Source data:
>>>

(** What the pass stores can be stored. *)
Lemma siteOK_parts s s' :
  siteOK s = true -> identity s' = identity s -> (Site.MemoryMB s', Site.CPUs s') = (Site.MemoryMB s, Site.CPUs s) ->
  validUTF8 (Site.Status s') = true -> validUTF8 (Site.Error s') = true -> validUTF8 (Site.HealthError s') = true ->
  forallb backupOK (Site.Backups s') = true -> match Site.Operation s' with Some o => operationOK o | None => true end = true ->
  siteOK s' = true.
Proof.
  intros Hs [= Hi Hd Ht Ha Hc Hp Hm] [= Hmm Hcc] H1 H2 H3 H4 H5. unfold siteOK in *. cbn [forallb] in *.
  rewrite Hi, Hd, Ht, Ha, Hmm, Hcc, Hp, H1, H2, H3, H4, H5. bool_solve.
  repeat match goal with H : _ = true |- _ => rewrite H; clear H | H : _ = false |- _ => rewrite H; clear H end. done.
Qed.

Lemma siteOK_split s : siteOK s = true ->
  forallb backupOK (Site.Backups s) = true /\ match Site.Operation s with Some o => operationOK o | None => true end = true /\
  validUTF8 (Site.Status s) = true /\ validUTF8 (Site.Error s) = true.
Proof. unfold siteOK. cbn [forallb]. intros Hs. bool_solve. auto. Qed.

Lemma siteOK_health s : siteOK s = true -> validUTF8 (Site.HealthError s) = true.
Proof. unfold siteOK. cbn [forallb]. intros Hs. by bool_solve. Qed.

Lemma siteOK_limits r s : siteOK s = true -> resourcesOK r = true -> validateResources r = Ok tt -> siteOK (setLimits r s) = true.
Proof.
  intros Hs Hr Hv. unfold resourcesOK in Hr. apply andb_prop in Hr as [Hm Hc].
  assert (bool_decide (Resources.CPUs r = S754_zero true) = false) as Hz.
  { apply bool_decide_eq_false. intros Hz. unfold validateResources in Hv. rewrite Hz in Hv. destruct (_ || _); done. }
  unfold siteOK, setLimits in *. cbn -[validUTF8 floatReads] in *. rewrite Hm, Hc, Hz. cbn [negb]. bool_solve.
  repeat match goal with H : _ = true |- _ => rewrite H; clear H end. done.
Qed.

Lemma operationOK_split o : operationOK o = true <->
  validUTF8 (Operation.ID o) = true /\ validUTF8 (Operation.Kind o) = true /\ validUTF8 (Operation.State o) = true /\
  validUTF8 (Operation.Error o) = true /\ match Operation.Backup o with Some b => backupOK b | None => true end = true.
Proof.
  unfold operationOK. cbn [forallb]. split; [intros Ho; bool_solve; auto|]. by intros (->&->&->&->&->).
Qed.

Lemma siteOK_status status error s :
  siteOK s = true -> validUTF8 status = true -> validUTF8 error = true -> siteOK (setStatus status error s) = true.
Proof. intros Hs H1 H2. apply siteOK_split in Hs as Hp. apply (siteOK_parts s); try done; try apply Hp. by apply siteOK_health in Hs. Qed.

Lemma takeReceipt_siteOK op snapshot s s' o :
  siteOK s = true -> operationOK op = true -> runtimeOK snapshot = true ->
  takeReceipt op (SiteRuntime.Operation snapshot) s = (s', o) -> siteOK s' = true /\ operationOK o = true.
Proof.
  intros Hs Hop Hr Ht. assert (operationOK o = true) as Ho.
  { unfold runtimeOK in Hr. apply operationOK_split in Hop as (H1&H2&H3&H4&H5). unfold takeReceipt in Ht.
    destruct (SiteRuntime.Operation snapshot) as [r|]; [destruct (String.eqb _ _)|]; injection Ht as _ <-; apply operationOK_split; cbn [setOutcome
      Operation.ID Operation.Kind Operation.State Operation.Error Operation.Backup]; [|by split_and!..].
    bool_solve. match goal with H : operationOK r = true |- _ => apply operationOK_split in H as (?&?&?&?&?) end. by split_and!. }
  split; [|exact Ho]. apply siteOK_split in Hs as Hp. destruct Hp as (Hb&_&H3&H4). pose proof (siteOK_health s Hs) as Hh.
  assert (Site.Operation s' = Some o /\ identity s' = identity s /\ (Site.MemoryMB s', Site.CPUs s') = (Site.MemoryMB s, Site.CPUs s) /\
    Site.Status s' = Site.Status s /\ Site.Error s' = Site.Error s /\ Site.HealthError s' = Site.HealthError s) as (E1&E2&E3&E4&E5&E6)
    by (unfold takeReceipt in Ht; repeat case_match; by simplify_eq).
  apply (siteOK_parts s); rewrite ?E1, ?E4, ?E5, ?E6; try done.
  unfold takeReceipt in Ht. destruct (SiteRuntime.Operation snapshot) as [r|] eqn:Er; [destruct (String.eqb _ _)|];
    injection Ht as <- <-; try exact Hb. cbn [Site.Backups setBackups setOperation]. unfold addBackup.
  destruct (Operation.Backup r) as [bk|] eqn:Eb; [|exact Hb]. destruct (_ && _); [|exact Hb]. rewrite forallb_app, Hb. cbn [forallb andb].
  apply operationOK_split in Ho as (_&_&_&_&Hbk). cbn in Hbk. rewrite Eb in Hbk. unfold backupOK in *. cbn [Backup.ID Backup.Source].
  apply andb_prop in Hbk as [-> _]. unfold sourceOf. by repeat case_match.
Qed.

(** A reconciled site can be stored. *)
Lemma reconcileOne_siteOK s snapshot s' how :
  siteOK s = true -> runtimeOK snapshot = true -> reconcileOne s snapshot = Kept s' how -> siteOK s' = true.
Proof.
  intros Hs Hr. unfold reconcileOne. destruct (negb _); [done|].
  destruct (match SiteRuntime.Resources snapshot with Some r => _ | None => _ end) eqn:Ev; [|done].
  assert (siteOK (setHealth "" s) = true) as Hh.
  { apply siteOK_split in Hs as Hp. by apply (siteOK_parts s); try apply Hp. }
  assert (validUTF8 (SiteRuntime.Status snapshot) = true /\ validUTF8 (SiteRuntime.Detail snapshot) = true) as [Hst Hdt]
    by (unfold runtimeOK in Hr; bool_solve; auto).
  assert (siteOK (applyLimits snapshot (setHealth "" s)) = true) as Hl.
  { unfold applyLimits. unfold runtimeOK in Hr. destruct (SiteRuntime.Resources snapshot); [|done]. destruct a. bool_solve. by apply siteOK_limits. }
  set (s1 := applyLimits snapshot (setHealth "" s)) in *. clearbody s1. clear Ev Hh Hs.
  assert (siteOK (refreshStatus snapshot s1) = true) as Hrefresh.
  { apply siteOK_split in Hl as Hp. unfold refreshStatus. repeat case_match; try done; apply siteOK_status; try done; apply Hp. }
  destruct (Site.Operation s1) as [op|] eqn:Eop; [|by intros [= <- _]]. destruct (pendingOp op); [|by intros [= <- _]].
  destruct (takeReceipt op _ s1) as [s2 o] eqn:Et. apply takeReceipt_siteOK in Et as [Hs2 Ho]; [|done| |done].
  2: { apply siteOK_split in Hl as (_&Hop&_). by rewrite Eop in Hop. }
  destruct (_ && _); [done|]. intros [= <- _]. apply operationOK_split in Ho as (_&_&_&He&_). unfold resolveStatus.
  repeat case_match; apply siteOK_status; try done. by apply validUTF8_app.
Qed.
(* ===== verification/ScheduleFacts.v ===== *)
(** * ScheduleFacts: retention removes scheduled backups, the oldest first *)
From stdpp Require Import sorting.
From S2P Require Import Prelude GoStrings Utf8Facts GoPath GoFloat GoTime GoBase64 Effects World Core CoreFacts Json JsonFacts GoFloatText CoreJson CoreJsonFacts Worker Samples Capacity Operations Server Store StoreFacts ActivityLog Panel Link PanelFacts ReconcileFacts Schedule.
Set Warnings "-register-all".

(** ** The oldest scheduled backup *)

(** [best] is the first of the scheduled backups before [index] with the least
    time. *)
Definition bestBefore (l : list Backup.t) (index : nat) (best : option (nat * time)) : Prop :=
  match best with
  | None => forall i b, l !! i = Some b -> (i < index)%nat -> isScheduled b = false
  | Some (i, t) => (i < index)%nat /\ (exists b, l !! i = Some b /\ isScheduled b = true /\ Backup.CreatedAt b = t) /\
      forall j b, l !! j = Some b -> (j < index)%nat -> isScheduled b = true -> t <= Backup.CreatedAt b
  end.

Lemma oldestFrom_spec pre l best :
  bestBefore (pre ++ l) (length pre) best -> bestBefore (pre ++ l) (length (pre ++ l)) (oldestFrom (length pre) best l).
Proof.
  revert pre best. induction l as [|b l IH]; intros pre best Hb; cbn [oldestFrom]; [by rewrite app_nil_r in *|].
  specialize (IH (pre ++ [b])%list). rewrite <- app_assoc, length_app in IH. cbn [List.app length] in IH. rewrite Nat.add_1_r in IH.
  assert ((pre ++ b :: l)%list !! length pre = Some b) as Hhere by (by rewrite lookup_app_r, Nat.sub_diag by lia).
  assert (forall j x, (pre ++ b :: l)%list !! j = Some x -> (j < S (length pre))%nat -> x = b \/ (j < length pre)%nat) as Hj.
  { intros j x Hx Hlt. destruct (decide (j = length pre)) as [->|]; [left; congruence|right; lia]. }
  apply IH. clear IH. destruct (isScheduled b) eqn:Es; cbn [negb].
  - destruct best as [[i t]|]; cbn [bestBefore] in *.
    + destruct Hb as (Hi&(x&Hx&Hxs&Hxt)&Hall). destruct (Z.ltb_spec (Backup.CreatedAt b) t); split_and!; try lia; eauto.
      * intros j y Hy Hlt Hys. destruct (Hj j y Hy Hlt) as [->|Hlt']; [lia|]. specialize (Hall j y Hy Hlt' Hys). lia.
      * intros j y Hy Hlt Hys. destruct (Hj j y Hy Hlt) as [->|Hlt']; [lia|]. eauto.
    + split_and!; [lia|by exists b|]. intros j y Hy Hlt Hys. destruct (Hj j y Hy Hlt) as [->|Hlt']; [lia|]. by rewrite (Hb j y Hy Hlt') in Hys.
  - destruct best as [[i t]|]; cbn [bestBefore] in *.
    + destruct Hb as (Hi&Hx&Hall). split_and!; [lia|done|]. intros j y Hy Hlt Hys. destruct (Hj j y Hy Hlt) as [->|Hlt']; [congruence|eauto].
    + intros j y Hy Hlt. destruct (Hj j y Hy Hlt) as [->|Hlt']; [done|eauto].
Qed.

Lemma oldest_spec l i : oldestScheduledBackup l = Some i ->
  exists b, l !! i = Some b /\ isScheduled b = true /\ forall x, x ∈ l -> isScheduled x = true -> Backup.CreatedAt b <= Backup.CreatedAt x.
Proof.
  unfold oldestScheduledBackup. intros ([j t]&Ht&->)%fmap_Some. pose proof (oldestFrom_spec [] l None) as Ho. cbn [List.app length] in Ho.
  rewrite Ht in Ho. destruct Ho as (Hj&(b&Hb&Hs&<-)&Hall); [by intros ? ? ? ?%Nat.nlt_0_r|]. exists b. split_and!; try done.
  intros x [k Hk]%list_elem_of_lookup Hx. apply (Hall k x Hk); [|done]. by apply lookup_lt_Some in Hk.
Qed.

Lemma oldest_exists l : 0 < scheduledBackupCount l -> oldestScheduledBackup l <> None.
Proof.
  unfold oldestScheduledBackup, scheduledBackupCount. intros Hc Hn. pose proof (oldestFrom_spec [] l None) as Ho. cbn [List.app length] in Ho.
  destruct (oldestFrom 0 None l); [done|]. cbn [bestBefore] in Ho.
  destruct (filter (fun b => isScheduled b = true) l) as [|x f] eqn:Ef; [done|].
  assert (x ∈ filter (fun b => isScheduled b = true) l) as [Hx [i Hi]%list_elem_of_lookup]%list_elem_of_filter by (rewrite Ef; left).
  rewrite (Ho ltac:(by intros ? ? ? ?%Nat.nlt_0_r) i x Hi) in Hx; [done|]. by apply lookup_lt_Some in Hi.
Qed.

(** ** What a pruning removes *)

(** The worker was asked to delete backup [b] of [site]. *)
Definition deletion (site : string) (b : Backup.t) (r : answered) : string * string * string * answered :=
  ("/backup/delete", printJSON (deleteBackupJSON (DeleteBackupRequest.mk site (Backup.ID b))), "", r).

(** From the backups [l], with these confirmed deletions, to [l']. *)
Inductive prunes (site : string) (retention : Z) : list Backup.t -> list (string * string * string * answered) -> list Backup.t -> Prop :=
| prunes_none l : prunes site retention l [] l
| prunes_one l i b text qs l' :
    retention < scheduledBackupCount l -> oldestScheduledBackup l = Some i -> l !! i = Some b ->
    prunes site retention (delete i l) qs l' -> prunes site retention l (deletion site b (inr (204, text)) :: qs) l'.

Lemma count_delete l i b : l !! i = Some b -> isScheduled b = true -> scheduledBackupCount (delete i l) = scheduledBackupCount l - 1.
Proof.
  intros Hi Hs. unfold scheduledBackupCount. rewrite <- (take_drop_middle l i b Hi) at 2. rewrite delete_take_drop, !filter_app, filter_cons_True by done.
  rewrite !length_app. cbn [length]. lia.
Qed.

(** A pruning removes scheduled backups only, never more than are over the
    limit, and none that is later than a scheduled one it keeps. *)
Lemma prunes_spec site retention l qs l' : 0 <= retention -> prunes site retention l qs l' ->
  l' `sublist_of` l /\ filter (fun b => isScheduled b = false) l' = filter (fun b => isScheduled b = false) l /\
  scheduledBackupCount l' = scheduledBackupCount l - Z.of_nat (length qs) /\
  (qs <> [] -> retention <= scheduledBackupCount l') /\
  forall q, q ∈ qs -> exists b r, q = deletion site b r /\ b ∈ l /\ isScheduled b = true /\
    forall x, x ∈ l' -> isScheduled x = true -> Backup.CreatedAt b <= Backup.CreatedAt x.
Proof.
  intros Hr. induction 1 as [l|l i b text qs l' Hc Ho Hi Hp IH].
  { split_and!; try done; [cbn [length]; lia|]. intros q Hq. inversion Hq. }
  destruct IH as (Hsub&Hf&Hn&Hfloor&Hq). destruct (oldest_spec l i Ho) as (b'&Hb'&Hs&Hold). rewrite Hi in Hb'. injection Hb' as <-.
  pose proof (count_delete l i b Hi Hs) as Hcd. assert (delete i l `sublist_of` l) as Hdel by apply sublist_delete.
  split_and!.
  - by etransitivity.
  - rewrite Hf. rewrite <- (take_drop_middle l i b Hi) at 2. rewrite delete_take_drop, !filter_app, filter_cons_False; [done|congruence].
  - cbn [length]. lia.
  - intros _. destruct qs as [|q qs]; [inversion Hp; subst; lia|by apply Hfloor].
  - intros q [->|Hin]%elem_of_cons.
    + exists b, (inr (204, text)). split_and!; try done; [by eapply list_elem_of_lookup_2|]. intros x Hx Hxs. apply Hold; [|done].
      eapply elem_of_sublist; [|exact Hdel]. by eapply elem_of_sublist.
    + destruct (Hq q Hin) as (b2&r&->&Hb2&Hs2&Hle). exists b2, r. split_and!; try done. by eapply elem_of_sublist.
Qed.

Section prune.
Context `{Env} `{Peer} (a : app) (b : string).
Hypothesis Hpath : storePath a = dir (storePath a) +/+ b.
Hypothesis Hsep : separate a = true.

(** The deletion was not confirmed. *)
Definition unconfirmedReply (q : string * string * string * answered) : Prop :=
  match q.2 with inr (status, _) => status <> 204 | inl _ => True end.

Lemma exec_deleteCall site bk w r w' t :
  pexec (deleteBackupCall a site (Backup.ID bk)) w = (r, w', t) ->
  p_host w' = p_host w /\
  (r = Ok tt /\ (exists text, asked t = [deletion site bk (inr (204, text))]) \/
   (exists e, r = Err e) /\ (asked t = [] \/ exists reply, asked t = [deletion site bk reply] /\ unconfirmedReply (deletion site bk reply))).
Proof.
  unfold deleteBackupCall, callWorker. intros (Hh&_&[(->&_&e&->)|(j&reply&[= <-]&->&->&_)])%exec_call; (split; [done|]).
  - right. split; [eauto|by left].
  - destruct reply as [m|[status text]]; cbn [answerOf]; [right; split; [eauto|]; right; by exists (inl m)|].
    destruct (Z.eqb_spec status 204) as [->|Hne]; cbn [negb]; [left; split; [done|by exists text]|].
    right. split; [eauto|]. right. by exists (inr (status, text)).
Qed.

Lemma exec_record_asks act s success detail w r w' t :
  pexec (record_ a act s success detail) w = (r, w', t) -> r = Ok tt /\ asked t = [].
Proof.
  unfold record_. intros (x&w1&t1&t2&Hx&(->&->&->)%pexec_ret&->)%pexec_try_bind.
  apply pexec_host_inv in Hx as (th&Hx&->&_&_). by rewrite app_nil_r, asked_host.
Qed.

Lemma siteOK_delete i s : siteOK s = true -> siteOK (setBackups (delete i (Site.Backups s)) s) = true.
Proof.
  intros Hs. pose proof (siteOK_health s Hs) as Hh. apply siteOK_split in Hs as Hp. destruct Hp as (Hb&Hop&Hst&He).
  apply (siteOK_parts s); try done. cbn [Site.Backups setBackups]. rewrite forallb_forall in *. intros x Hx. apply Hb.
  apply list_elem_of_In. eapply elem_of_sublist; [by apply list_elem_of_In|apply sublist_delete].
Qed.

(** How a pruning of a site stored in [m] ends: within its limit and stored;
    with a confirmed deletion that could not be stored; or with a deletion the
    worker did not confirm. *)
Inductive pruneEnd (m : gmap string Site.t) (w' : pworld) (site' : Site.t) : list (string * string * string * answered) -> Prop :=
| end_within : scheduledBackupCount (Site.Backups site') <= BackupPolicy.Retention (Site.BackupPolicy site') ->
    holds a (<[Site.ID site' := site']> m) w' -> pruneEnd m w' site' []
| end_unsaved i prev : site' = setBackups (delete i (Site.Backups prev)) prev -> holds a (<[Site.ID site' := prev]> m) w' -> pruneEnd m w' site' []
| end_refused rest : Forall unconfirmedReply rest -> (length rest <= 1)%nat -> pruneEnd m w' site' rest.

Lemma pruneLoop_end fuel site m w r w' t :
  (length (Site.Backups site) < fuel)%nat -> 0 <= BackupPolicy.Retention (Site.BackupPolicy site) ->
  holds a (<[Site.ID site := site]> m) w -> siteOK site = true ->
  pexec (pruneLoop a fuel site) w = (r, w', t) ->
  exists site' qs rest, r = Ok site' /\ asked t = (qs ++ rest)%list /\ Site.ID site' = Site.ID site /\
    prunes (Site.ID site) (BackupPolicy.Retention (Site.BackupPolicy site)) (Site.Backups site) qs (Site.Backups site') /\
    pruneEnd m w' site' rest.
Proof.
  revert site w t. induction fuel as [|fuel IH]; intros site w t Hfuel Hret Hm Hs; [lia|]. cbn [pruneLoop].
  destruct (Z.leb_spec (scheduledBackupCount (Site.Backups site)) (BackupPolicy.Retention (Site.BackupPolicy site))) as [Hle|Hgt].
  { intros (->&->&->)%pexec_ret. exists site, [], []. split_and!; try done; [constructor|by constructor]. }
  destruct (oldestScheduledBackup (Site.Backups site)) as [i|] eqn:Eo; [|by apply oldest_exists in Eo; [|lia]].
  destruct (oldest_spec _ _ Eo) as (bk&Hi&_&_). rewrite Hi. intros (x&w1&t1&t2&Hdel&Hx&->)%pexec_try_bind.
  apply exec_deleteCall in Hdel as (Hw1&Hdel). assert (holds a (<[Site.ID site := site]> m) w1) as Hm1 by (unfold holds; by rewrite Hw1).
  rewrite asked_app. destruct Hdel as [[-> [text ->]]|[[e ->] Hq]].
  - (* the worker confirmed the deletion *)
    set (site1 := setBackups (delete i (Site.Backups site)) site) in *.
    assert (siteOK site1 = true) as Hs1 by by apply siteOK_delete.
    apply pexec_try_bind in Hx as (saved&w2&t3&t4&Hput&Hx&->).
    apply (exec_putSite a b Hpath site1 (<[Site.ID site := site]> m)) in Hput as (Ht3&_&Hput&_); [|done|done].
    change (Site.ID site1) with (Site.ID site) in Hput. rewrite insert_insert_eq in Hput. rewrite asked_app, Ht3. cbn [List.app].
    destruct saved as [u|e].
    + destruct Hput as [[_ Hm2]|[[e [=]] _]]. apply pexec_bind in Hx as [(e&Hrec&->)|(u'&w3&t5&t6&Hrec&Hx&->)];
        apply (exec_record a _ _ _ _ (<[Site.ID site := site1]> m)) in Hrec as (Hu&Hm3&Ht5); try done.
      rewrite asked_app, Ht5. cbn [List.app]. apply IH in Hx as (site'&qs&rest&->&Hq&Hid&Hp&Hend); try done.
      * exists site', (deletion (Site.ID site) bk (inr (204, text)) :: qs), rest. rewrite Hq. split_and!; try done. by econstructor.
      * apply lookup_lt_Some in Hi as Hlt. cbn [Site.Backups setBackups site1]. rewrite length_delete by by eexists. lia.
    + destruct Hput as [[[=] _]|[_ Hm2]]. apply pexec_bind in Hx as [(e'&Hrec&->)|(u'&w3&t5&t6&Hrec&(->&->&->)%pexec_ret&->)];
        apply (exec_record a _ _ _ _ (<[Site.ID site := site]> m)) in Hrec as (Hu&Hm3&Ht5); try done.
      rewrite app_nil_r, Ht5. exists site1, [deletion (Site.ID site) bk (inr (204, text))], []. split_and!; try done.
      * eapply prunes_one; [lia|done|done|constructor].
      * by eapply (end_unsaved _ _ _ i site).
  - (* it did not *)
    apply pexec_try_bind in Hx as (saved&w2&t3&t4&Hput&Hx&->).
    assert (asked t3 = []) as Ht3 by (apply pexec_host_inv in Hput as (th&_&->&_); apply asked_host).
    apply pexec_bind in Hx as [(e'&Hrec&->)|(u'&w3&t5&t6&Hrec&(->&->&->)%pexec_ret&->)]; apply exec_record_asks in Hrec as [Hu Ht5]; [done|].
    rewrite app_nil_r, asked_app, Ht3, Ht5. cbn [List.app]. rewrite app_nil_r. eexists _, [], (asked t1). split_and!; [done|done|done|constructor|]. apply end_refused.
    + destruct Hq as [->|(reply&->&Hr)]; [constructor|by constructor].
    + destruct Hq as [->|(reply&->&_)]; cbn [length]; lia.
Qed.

<<<

PROBLEM REQUIREMENTS: Every line above from the line with "- rewrite Hf." to the line with "- intros q [->|Hin]%elem_of_cons." is wanted, ends included; write them out exactly and add no other line.

EXERCISE ANSWER:
  - rewrite Hf. rewrite <- (take_drop_middle l i b Hi) at 2. rewrite delete_take_drop, !filter_app, filter_cons_False; [done|congruence].
  - cbn [length]. lia.
  - intros _. destruct qs as [|q qs]; [inversion Hp; subst; lia|by apply Hfloor].
  - intros q [->|Hin]%elem_of_cons.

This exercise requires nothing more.